- The title screen is influenced by that of Mega Man 2.
- Designer: Michael "Kayin" O'Reilly
- Programmer: Michael "Kayin" O'Reilly
- Engine: Multimedia Fusion 2
- Platform: Windows
- Release: October 2007
- Genres: Action-adventure, platform
- Mode: Single-player

= I Wanna Be the Guy =

2007 platform video game

I Wanna Be the Guy: The Movie: The Game, commonly called I Wanna Be the Guy and abbreviated to IWBTG, is a freeware platform game created by Michael "Kayin" O'Reilly for Microsoft Windows using Multimedia Fusion 2. First released in October 2007, the game's last official update came in February 2008, though its source code was released by Kayin in November 2011 and a remastered edition was released in December 2020. IWBTG has unusually difficult platforming elements, unorthodox level design, and uses sound effects, characters, and music from many other games.

==Gameplay==

Screenshot of the first level

 The player controls "The Kid". The controls are limited to left/right movement, jumping, double-jumping, and shooting. IWBTG is made up of several stages split into many screens, which are mostly pastiches of Nintendo Entertainment System games, such as Tetris, Ghosts 'n Goblins, The Legend of Zelda, Super Mario Bros., Castlevania, Mega Man, and Metroid. At the end of each stage, an oversized boss must be defeated to progress. The first seven bosses (Mike Tyson; Mecha Birdo; Dracula; Kraidgief, a parody of palette-hacked character glitches; Mother Brain; Bowser, Wart, and Dr. Wily in the Koopa Clown Car; and a mix between the Mecha Dragon from Mega Man 2 and the Yellow Devil from Mega Man and Mega Man 3) are adapted from classic games, mostly platformers, but their behavior and appearance have been modified and enhanced for IWBTG. The final boss, The Guy, is unique to IWBTG. The game parodies many 8-bit and 16-bit era video games, such as the frequent use of references and sound effects from the Nintendo game Mario Paint.

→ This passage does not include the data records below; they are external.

(** X21.  A call for a topic, whether it returns or throws, leaves every
    other topic as it was: its statistics, weak areas, concept counters and
    average time, and its time samples. *)
Theorem X21_other_topics_untouched :
  forall (a : Agent) (topic question : jsstring) (isCorrect : bool)
         (evaluation : jsstring) (timeTaken : option number) (now : Z)
         (other : jsstring),
    other <> topic ->
    let a' := stateOf (trackAnswer a topic question isCorrect evaluation
                         timeTaken now) in
    get other (topicPerformance a') = get other (topicPerformance a) /\
    get other (timeSpent a') = get other (timeSpent a).
Proof.
  intros a topic question ic ev tt now other Hne a'. subst a'.
  unfold trackAnswer.
  destruct (get topic (init_if_absent topic newTopicStats (topicPerformance a)))
    as [ts|].
  - destruct (truthyTime tt) as [t|];
      [destruct (pushTime topic t (timeSpent a)) as [spent|] eqn:P|];
      rewrite ?fold_countConcept;
      try (destruct ic; rewrite ?fold_markWeak);
      cbn [stateOf topicPerformance timeSpent];
      rewrite get_set_other by assumption;
      (split; [now apply get_init_if_absent_other|]);
      try reflexivity; now apply (pushTime_other topic t).
  - destruct (truthyTime tt) as [t|];
      [destruct (pushTime topic t (timeSpent a)) as [spent|] eqn:P|];
      try destruct (extractConcepts question);
      cbn [stateOf topicPerformance timeSpent];
      (split; [now apply get_init_if_absent_other|]);
      try reflexivity; now apply (pushTime_other topic t).
Qed.

Lemma X21_witness :
  let a' :=
    stateOf (trackAnswer (run [exWrong; exRight]) (js "CSS")
               (js "What is a class?") false (js "Incorrect.")
               (Some (Finite 5)) 3000%Z) in
  get (js "JS") (topicPerformance a')
  = get (js "JS") (topicPerformance (run [exWrong; exRight])) /\
  get (js "JS") (timeSpent a')
  = get (js "JS") (timeSpent (run [exWrong; exRight])).
Proof.
  apply (X21_other_topics_untouched (run [exWrong; exRight]) (js "CSS")
           (js "What is a class?") false (js "Incorrect.") (Some (Finite 5))
           3000%Z (js "JS")).
  discriminate.
Defined.

(** ** Weak areas, for a topic that is an own key *)

(** X22.  In a call of [trackAnswer] whose topic names no member of
    [Object.prototype], a concept is added to the global weak-area set and
    to the weak-area set of the topic exactly when the answer is not
    correct, the concept is one of those extracted from the question, and
    its global ratio [correct / total], taken after the counters of this
    call have been incremented, is below 0.70.  A concept of either set
    stays in it through any later calls, whatever their topics. *)
Theorem X22_weak_area_update_own_topic :
  forall (a : Agent) (topic question : jsstring) (isCorrect : bool)
         (evaluation : jsstring) (timeTaken : option number) (now : Z),
    inherited topic = false ->
    let a' := stateOf (trackAnswer a topic question isCorrect evaluation
                         timeTaken now) in
    let added c :=
      isCorrect = false /\ In c (extractConcepts question) /\
      exists s, get c (conceptMastery a') = Some s /\
                10 * correct s < 7 * total s in
    (forall c, In c (weakAreas a') <-> In c (weakAreas a) \/ added c) /\
    (exists ts', get topic (topicPerformance a') = Some ts' /\
       forall c, In c (t_weakAreas ts') <->
                 In c (t_weakAreas (topicStatsAt (topicPerformance a) topic))
                 \/ added c) /\
    (forall calls c, In c (weakAreas a) -> In c (weakAreas (runFrom a calls))) /\
    (forall calls t ts c,
       get t (topicPerformance a) = Some ts -> In c (t_weakAreas ts) ->
       exists ts', get t (topicPerformance (runFrom a calls)) = Some ts' /\
                   In c (t_weakAreas ts')).
Proof.
  intros a topic question isCorrect evaluation timeTaken now Hown.
  destruct (weak_area_update_own a topic question isCorrect evaluation
              timeTaken now Hown) as [H1 H2].
  cbv zeta. split; [exact H1|]. split; [exact H2|]. split.
  - intros calls c. apply weakAreas_run_mono.
  - intros calls t ts c. apply topicWeak_run_mono.
Qed.

Lemma X22_witness :
  In exFunction
     (weakAreas (stateOf (trackAnswer newAgent (js "JS")
                            (js "What is a function in JS?") false
                            (js "Incorrect.") None 0%Z))) /\
  In exFunction (weakAreas (runFrom (run [exWrong]) [exRight; exRight; exRight])) /\
  (exists ts',
     get (js "JS")
       (topicPerformance (runFrom (run [exWrong]) [exRight; exRight; exRight]))
     = Some ts' /\ In exFunction (t_weakAreas ts')).
Proof.
  split; [|split].
  - apply (proj1 (X22_weak_area_update_own_topic newAgent (js "JS")
                    (js "What is a function in JS?") false
                    (js "Incorrect.") None 0%Z eq_refl)).
    right. split; [reflexivity|]. split; [vm_compute; now left|].
    exists {| correct := 0; total := 1 |}. split; [reflexivity | simpl; lia].
  - apply (proj1 (proj2 (proj2
             (X22_weak_area_update_own_topic (run [exWrong]) (js "JS") [] true
                [] None 0%Z eq_refl)))).
    vm_compute. now left.
  - apply (proj2 (proj2 (proj2
             (X22_weak_area_update_own_topic (run [exWrong]) (js "JS") [] true
                [] None 0%Z eq_refl)))
             [exRight; exRight; exRight] (js "JS")
             {| t_correct := 0; t_total := 1; t_weakAreas := [exFunction];
                conceptsTests := [(exFunction, {| correct := 0; total := 1 |})];
                averageTime := VNumber 0 |}).
    + reflexivity.
    + now left.
Defined.

(** ** The mean of whole numbers of seconds *)

Lemma Qred_inject_Z k : Qred (inject_Z k) = inject_Z k.
Proof.
  apply Qcanon.Qred_identity. cbn [inject_Z Qnum Qden]. apply Z.gcd_1_r.
Qed.

(** An integer of at most 53 bits is a double. *)
Lemma roundPos_int k :
  (0 < k <= 2 ^ 53)%Z -> roundPos (inject_Z k) = Finite (inject_Z k).
Proof.
  intros Hk.
  assert (Hx : (0 < inject_Z k)%Q)
    by (change 0%Q with (inject_Z 0); rewrite <- Zlt_Qlt; lia).
  destruct (ilog2_spec _ Hx) as [L1 L2].
  set (L := ilog2 (inject_Z k)) in *.
  assert (HL0 : (0 <= L)%Z).
  { destruct (Z_lt_le_dec L 0) as [C|]; [|assumption]. exfalso.
    assert (pow2 (L + 1) <= pow2 0)%Q by (apply pow2_le; lia).
    change (pow2 0) with 1%Q in H.
    assert (1 <= inject_Z k)%Q
      by (change 1%Q with (inject_Z 1); rewrite <- Zle_Qle; lia).
    lra. }
  assert (HL53 : (L <= 53)%Z).
  { destruct (Z_le_gt_dec L 53) as [|C]; [assumption|]. exfalso.
    assert (pow2 54 <= pow2 L)%Q by (apply pow2_le; lia).
    assert (inject_Z k <= pow2 53)%Q
      by (rewrite pow2_Z by lia; rewrite <- Zle_Qle; lia).
    assert (pow2 54 == 2 * pow2 53)%Q by (apply (pow2_S 53)).
    pose proof (pow2_pos 53). lra. }
  assert (V : (val (inject_Z k) == inject_Z k)%Q).
  { unfold val, expo. fold L.
    replace (Z.max (L - 52) (-1074)) with (L - 52)%Z by lia.
    destruct (Z_le_gt_dec L 52) as [Hle|Hgt].
    - assert (E : (inject_Z k / pow2 (L - 52)
                   == inject_Z (k * 2 ^ (52 - L)))%Q).
      { rewrite div_pow2. replace (- (L - 52))%Z with (52 - L)%Z by lia.
        rewrite pow2_Z by lia. now rewrite inject_Z_mult. }
      rewrite (Qfloor_comp_rne _ _ E), rne_int.
      rewrite inject_Z_mult, <- pow2_Z by lia.
      rewrite <- Qmult_assoc, <- pow2_add.
      replace (52 - L + (L - 52))%Z with 0%Z by lia.
      change (pow2 0) with 1%Q. ring.
    - assert (L = 53%Z) by lia. subst L. rewrite H in *.
      assert (Ek : k = (2 ^ 53)%Z).
      { assert (pow2 53 <= inject_Z k)%Q by exact L1.
        rewrite pow2_Z in H0 by lia. rewrite <- Zle_Qle in H0. lia. }
      subst k. vm_compute. reflexivity. }
  unfold roundPos.
  assert (T : Qle_bool (pow2 1024) (val (inject_Z k)) = false).
  { destruct (Qle_bool _ _) eqn:T; [|reflexivity]. exfalso.
    apply Qle_bool_iff in T.
    assert (inject_Z k <= pow2 53)%Q
      by (rewrite pow2_Z by lia; rewrite <- Zle_Qle; lia).
    assert (pow2 53 < pow2 1024)%Q by reflexivity.
    lra. }
  rewrite T. f_equal. rewrite (Qred_complete _ _ V). apply Qred_inject_Z.
Qed.

Lemma round_nat n :
  (Z.of_nat n <= 2 ^ 53)%Z -> round (inject_Z (Z.of_nat n)) = seconds n.
Proof.
  intros H. unfold round, seconds. cbn [inject_Z Qnum].
  destruct (Z.of_nat n) as [|p|p] eqn:E; [reflexivity| |lia].
  apply roundPos_int. lia.
Qed.

Lemma add_seconds a b :
  (Z.of_nat (a + b) <= 2 ^ 53)%Z ->
  add (seconds a) (seconds b) = seconds (a + b).
Proof.
  intros H. unfold seconds at 1 2. cbn [add].
  replace (inject_Z (Z.of_nat a) + inject_Z (Z.of_nat b))%Q
    with (inject_Z (Z.of_nat (a + b))).
  - now apply round_nat.
  - unfold Qplus, inject_Z. cbn [Qnum Qden]. f_equal. lia.
Qed.

Lemma fold_add_mono ks acc : acc <= fold_left Nat.add ks acc.
Proof.
  revert acc. induction ks as [|k ks IH]; intros acc; simpl; [lia|].
  specialize (IH (acc + k)). lia.
Qed.

(** The sum of whole numbers of seconds is exact while it has at most 53
    bits. *)
Lemma sumFrom_seconds ks acc :
  (Z.of_nat (fold_left Nat.add ks acc) <= 2 ^ 53)%Z ->
  sumFrom (seconds acc) (map seconds ks) = seconds (fold_left Nat.add ks acc).
Proof.
  revert acc. induction ks as [|k ks IH]; intros acc H;
    cbn [map sumFrom fold_left]; [reflexivity|].
  cbn [fold_left] in H. rewrite add_seconds.
  - now apply IH.
  - pose proof (fold_add_mono ks (acc + k)). lia.
Qed.

Lemma mean_seconds ks :
  ks <> [] -> (Z.of_nat (sumNat ks) <= 2 ^ 53)%Z ->
  mean (map seconds ks) = round (exactMean ks).
Proof.
  intros Hne H. unfold mean, exactMean.
  change (Finite 0) with (seconds 0). rewrite sumFrom_seconds by exact H.
  rewrite length_map. fold (sumNat ks). unfold seconds, ofNat, div.
  cbn [inject_Z Qnum].
  destruct (Z.of_nat (List.length ks)) eqn:E; [|reflexivity|reflexivity].
  destruct ks; [congruence | discriminate].
Qed.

IWBTG is most famous for its difficulty. Most of the landscape is engineered specifically to kill the player character. Alongside a traditional range of recognizable dangers, such as spikes and pits, there are many less obvious threats as well, most of which are all but impossible to avoid without either previous knowledge or trial and error (such as Tetris pieces and "Delicious Fruit", which can fall downwards, upwards, or sideways). The Kid always dies with a single hit, at which point he explodes into a mass of blood. Although each death results in a "Game Over", the player is allowed an infinite number of attempts. From the starting screen, there are four different ways to progress; all of them ultimately lead to the same warp screen which returns to the first screen. Thus, to complete the game, the first six bosses along each path must be defeated before the warp screen will allow the player to access the final area.

The game has four difficulty settings: "Medium", "Hard", "Very Hard", and "Impossible", with "Hard" considered to be the "normal difficulty". The only difference in gameplay between the difficulty settings is the number of save points available throughout the game, with 62 in Medium mode, 41 in Hard mode, 22 in Very Hard mode, and none at all in Impossible mode. Also, while playing on Medium mode, The Kid's hair has a pink bow in it, and any save points exclusive to Medium difficulty are labeled "WUSS" instead of "SAVE".

==Plot==
Like many games that IWBTG parodies, the game's plot is straightforward and does not heavily impact gameplay. The player controls "The Kid", who is on a mission to become "The Guy". The entirety of the plot is given in a message during the opening credits, a parody of bad Japanese translations and broken English in early NES games.

At the end, The Kid reaches The Guy, who reveals that he not only killed "Former Grandfather The Guy", but that he is also "The Father" to The Kid. A battle between the two takes place ending with The Kid becoming "The New Guy".

==Development==
Kayin describes the game as "a sardonic loveletter to the halcyon days of early American video gaming, packaged as a nail-rippingly difficult platform adventure". The inspiration came from a challenging Japanese Flash game on 2channel called The Big Adventure of Owata's Life, which Kayin played and thought he could outdo due to it being incomplete at the time.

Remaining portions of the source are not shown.